We, therefore, argue that, for real-life applications, especially when involving end-users requiring explanations that make sense, a counterfactual point should belong to the realistic space (

c \in R

). This preference is additionally implied by the already mentioned fact that an unrealistic counterfactual is not supported by any data observation (as all training points are, expectedly, inside the realistic space).

To have a better understanding of how the realistic space can be defined by constraints, we can categorize these into two types of constraints: univariate and multivariate. Univariate constraints define the requirements a single feature must follow (for example, age larger than zero), while multivariate constraints describe how a set of variables, dependent on each other, must change (for example, the one-hot encoding rule).

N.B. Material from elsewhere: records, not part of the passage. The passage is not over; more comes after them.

(** * Properties of the further code *)

(** ** Discovery Service *)

Lemma startsWith_split (s pat : jsstring) :
  startsWith s pat = true -> s = pat ++ skipn (length pat) s.
Proof.
  revert s. induction pat as [|p pat IH]; intros s Hs; [reflexivity|].
  destruct s as [|c s]; [discriminate|].
  simpl in Hs. apply andb_true_iff in Hs. destruct Hs as [Hc Hs].
  apply N.eqb_eq in Hc. subst c. simpl. f_equal. now apply IH.
Qed.

Lemma replace_prefix (s pat : jsstring) :
  startsWith s pat = true -> pat ++ replace s pat [] = s.
Proof.
  intros Hs. destruct s as [|c s]; cbn [replace]; rewrite Hs; cbn [app];
    symmetry; now apply startsWith_split.
Qed.

Lemma omap_cons_match {A B} (f : A -> option B) (x : A) (l : list A) :
  omap f (x :: l) = match f x with
                    | Some y => y :: omap f l
                    | None => omap f l
                    end.
Proof. reflexivity. Qed.

Section Discovery.
Context `{Host}.

Lemma mapStateToSensor_Some (state : HomeAssistantState.t) (sensor : Sensor.t) :
  mapStateToSensor state = Some sensor ->
  getSensorType state = Some (Sensor.type sensor)
  /\ Sensor.entityId sensor = HomeAssistantState.entity_id state
  /\ Sensor.id sensor = replace (HomeAssistantState.entity_id state) (str "sensor.") []
  /\ Sensor.friendlyName sensor
     = orString (HomeAssistantState.friendly_name (HomeAssistantState.attributes state))
                (HomeAssistantState.entity_id state)
  /\ Sensor.status sensor = Status.online.
Proof.
  unfold mapStateToSensor. destruct (getSensorType state) as [type|]; [|discriminate].
  intros [= <-]. simpl. auto.
Qed.

Lemma getSensorType_not_both (state : HomeAssistantState.t) :
  getSensorType state <> Some SensorType.both.
Proof.
  unfold getSensorType.
  destruct (_ || _); [discriminate|]. destruct (_ || _); discriminate.
Qed.

Lemma discovered_origin (client : HomeAssistantClient) (sensors : list Sensor.t)
    (sensor : Sensor.t) :
  discoverSensors client = Ok sensors -> In sensor sensors ->
  exists states state,
    getAllStates client = Ok states /\ In state states
    /\ isSensorEntity state = true /\ mapStateToSensor state = Some sensor.
Proof.
  unfold discoverSensors. destruct (getAllStates client) as [states|e]; [|discriminate].
  intros [= <-] Hin. apply list_elem_of_In, list_elem_of_omap in Hin.
  destruct Hin as (state & Hstate & Hmap).
  apply list_elem_of_In, filter_In in Hstate. destruct Hstate as [Hstate Hns].
  eauto 8.
Qed.

(** X1: discovery passes the failure of the snapshot on and yields no
    roster then.  When the snapshot arrives, the roster holds, in the
    order of the snapshot, one sensor for each state of the "sensor"
    namespace that the classifier accepts and nothing else; every such
    sensor is online and of kind temperature or humidity, never both. *)
Theorem discoverSensors_outcome (client : HomeAssistantClient) :
  (forall error, getAllStates client = Throw error ->
                 discoverSensors client = Throw error)
  /\ (forall states, getAllStates client = Ok states ->
        exists sensors,
          discoverSensors client = Ok sensors
          /\ (length sensors <= length states)%nat
          /\ List.map Sensor.entityId sensors
             = List.map HomeAssistantState.entity_id
                 (List.filter (fun state => isSensorEntity state
                                            && bool_decide (is_Some (getSensorType state)))
                              states)
          /\ forall sensor, In sensor sensors ->
               Sensor.status sensor = Status.online
               /\ Sensor.type sensor <> SensorType.both
               /\ exists state, In state states
                    /\ isSensorEntity state = true
                    /\ getSensorType state = Some (Sensor.type sensor)
                    /\ Sensor.entityId sensor = HomeAssistantState.entity_id state).
Proof.
  split.
  - intros error He. unfold discoverSensors. now rewrite He.
  - intros states Hs.
    assert (discoverSensors client
            = Ok (omap mapStateToSensor (List.filter isSensorEntity states))) as E
        by (unfold discoverSensors; now rewrite Hs).
    eexists. split; [exact E|]. split; [|split].
    + clear. induction states as [|state states IH]; [simpl; lia|].
      cbn [List.filter]. destruct (isSensorEntity state); [|simpl; lia].
      rewrite omap_cons_match. destruct (mapStateToSensor state); simpl; lia.
    + clear. induction states as [|state states IH]; [reflexivity|].
      cbn [List.filter]. destruct (isSensorEntity state); cbn [andb]; [|exact IH].
      rewrite omap_cons_match.
      destruct (mapStateToSensor state) as [sensor|] eqn:Hmap.
      * pose proof (mapStateToSensor_Some _ _ Hmap) as (Htype & Hent & _).
        rewrite Htype. rewrite bool_decide_eq_true_2 by eauto.
        cbn [List.map]. now rewrite IH, Hent.
      * unfold mapStateToSensor in Hmap.
        destruct (getSensorType state); [discriminate|].
        rewrite bool_decide_eq_false_2 by (intros [? ?]; discriminate). exact IH.
    + intros sensor Hin.
      destruct (discovered_origin client _ sensor E Hin)
        as (states' & state & Hs' & Hstate & Hns & Hmap).
      rewrite Hs in Hs'. injection Hs' as <-.
      apply mapStateToSensor_Some in Hmap.
      destruct Hmap as (Htype & Hent & _ & _ & Hst).
      split; [exact Hst|]. split.
      * intros Eb. rewrite Eb in Htype. now apply getSensorType_not_both in Htype.
      * exists state. auto.
Qed.

(** X2: the stable identifier of a discovered sensor is its entity
    identifier without the leading "sensor.": putting the prefix back
    gives the entity identifier.  Hence a snapshot in which no entity
    identifier occurs twice yields a roster in which no identifier occurs
    twice. *)
Theorem discovered_identifiers (client : HomeAssistantClient)
    (states : list HomeAssistantState.t) (sensors : list Sensor.t) :
  getAllStates client = Ok states ->
  discoverSensors client = Ok sensors ->
  (forall sensor, In sensor sensors ->
     Sensor.entityId sensor = str "sensor." ++ Sensor.id sensor)
  /\ (List.NoDup (List.map HomeAssistantState.entity_id states) ->
      List.NoDup (List.map Sensor.id sensors)).
Proof.
  intros Hs Hd.
  assert (forall sensor, In sensor sensors ->
            Sensor.entityId sensor = str "sensor." ++ Sensor.id sensor) as Hid.
  { intros sensor Hin.
    destruct (discovered_origin client _ sensor Hd Hin)
      as (states' & state & _ & _ & Hns & Hmap).
    apply mapStateToSensor_Some in Hmap. destruct Hmap as (_ & Hent & Hi & _).
    rewrite Hi, Hent. symmetry. now apply replace_prefix. }
  split; [exact Hid|]. intros Hnd.
  assert (List.NoDup (List.map Sensor.entityId sensors)) as Hne.
  { unfold discoverSensors in Hd. rewrite Hs in Hd. injection Hd as <-.
    clear Hs Hid. induction states as [|state states IH]; simpl; [constructor|].
    simpl in Hnd. apply List.NoDup_cons_iff in Hnd. destruct Hnd as [Hnotin Hnd].
    destruct (isSensorEntity state); simpl; [|now apply IH].
    destruct (mapStateToSensor state) as [sensor|] eqn:Hmap; simpl; [|now apply IH].
    constructor; [|now apply IH].
    apply mapStateToSensor_Some in Hmap. destruct Hmap as (_ & Hent & _).
    rewrite Hent. intros Hin. apply Hnotin.
    apply in_map_iff in Hin. destruct Hin as (s' & Hs' & Hin').
    apply list_elem_of_In, list_elem_of_omap in Hin'.
    destruct Hin' as (state' & Hstate' & Hmap').
    apply mapStateToSensor_Some in Hmap'. destruct Hmap' as (_ & Hent' & _).
    apply list_elem_of_In, filter_In in Hstate'. destruct Hstate' as [Hstate' _].
    apply in_map_iff. exists state'. split; [congruence|exact Hstate']. }
  clear Hs Hd Hnd. induction sensors as [|sensor sensors IH]; simpl; [constructor|].
  simpl in Hne. apply List.NoDup_cons_iff in Hne. destruct Hne as [Hnotin Hne].
  constructor.
  - intros Hin. apply Hnotin. apply in_map_iff in Hin.
    destruct Hin as (s' & Hs' & Hin'). apply in_map_iff. exists s'. split; [|exact Hin'].
    rewrite (Hid s') by now right. rewrite (Hid sensor) by now left. now rewrite Hs'.
  - apply IH; [|exact Hne]. intros s' Hs'. apply Hid. now right.
Qed.

(** X3: the display name of a discovered sensor is never empty: it is the
    [friendly_name] attribute when that is present and not empty, and the
    entity identifier otherwise. *)
Theorem discovered_friendlyName (client : HomeAssistantClient)
    (sensors : list Sensor.t) (sensor : Sensor.t) :
  discoverSensors client = Ok sensors -> In sensor sensors ->
  Sensor.friendlyName sensor <> []
  /\ exists state,
       mapStateToSensor state = Some sensor
       /\ match HomeAssistantState.friendly_name (HomeAssistantState.attributes state) with
          | Some (c :: name) => Sensor.friendlyName sensor = c :: name
          | _ => Sensor.friendlyName sensor = HomeAssistantState.entity_id state
          end.
Proof.
  intros Hd Hin.
  destruct (discovered_origin client _ sensor Hd Hin)
    as (states & state & _ & _ & Hns & Hmap).
  pose proof (mapStateToSensor_Some _ _ Hmap) as (_ & _ & _ & Hname & _).
  assert (HomeAssistantState.entity_id state <> []) as Hne.
  { intros E. unfold isSensorEntity in Hns. rewrite E in Hns. vm_compute in Hns.
    discriminate. }
  split.
  - rewrite Hname. unfold orString.
    destruct (HomeAssistantState.friendly_name _) as [[|c name]|]; auto.
  - exists state. split; [exact Hmap|]. rewrite Hname. unfold orString.
    destruct (HomeAssistantState.friendly_name _) as [[|c name]|]; reflexivity.
Qed.

(** X4: the reading that the fetcher builds for a discovered sensor
    carries the value in exactly one field: the temperature for a sensor
    classified by a temperature signal, the humidity otherwise. *)
Theorem discovered_reading_one_field (client : HomeAssistantClient)
    (sensors : list Sensor.t) (sensor : Sensor.t)
    (state : HomeAssistantState.t) (value : number) :
  discoverSensors client = Ok sensors -> In sensor sensors ->
  let r := buildReading sensor state value in
  (Sensor.type sensor = SensorType.temperature
   /\ SensorReading.temperature r = Some value /\ SensorReading.humidity r = None)
  \/ (Sensor.type sensor = SensorType.humidity
      /\ SensorReading.temperature r = None /\ SensorReading.humidity r = Some value).
Proof.
  intros Hd Hin.
  destruct (discovered_origin client _ sensor Hd Hin)
    as (states & st & _ & _ & _ & Hmap).
  apply mapStateToSensor_Some in Hmap. destruct Hmap as (Htype & _).
  unfold buildReading. destruct (Sensor.type sensor) eqn:E; simpl; auto.
  now apply getSensorType_not_both in Htype.
Qed.

(** X5: the groups of a discovered roster are all online: discovery marks
    every sensor online, and a group of online members is online. *)
Theorem discovered_groups_online (client : HomeAssistantClient)
    (sensors : list Sensor.t)
    (latestReadings : gmap jsstring SensorReading.t) (g : SensorGroup.t) :
  discoverSensors client = Ok sensors ->
  In g (groupSensorsByLocation sensors latestReadings) ->
  SensorGroup.status g = Status.online.
Proof.
  intros Hd Hg. apply groupSensorsByLocation_In, groupOf_fields in Hg.
  destruct Hg as (_ & _ & _ & Hst & _). rewrite Hst.
  apply resolveStatus_spec. intros st Hin.
  apply in_map_iff in Hin. destruct Hin as (sensor & <- & Hm).
  apply members_In in Hm. destruct Hm as (Hin & _).
  destruct (discovered_origin client _ sensor Hd Hin) as (? & state & _ & _ & _ & Hmap).
  now apply mapStateToSensor_Some in Hmap.
Qed.
End Discovery.

(** ** In-memory stores *)

Lemma store_get_set (k k' : jsstring) (v : list SensorReading.t) (d : DataStore.t) :
  DataStore.get k' (DataStore.set k v d)
  = if bool_decide (k = k') then Some v else DataStore.get k' d.
Proof.
  induction d as [|[k0 v0] d IH]; simpl.
  - reflexivity.
  - destruct (bool_decide_reflect (k0 = k)) as [->|Hne]; simpl.
    + destruct (bool_decide (k = k')); reflexivity.
    + rewrite IH. destruct (bool_decide_reflect (k0 = k')) as [->|Hne'].
      * rewrite bool_decide_eq_false_2 by congruence. reflexivity.
      * reflexivity.
Qed.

This categorization is additionally motivated by the fact that many algorithms treat these requirements differently. For example, ALIBIC, DiCE, MACE, and SynAS can manually restrict the range of certain features, while ALIBIC and DiCE also use, respectively, autoencoders and statistical approaches to generate counterfactuals that are more consistent with the data manifold (thereby, hopefully, respecting both univariate and multivariate constraints). It is also worth noting that, in some situations, we can have both kinds of constraints, like with one-hot encoding: to ensure binary values (univariate) and single activation (multivariate).

3. Experiments

3.1. Experimental Design

The experimental design is summarized in Figure 2, starting with the raw data processing, normalization by using the mean (

μ_{a}

) and variance (

σ_{a}^{2}

) of each continuous feature (

a_{n o r m} = (a - μ_{a}) / σ_{a}^{2}

) and one-hot encoding of categorical features. Some counterfactual generating algorithms are not tailored towards multiclass datasets—as they, for example, do not explicitly allow for say: why class1 and not class2? However, rather: why class1 and not other than class1? Therefore, the target variable is made binary for multiclass datasets, considering the majority class versus all others. A training/validation/test split is made (60/20/20), followed by model training with definitions discussed in Section 2.3, factual data selection (the data instances to explain) and, finally, the counterfactual generation. The same models and data are used for all counterfactual explanation generation algorithms. This is an important configuration as different data processing or models can cause unreliable comparison results. Even simple modifications as scaling can lead to different distances between points which can lead to misleading results. The same can happen when working with different models, where different classification boundaries can lead to misleading results when comparing distinct counterfactual generators. The factual data consist of up to 100 random points for each dataset and class. The selection primarily relies on data from the test set; however, as the test set of some small datasets has less than 100 instances, additional data are obtained from the validation (and potentially even the training set). For the counterfactual generation, we produce one counterfactual for each factual row. Although some algorithms allow for generating multiple counterfactuals for a single point, we always select the first generated counterfactual and consider it as being the best counterfactual explanation the algorithm can produce. All steps can be verified in the provided repository. Moreover, this benchmarking framework can accept other algorithms as it is intended to be an open benchmarking tool for counterfactual explanation algorithms.

3.2. Metrics

A crucial component of this benchmarking study is defining the metrics to evaluate the explanations and the generating process.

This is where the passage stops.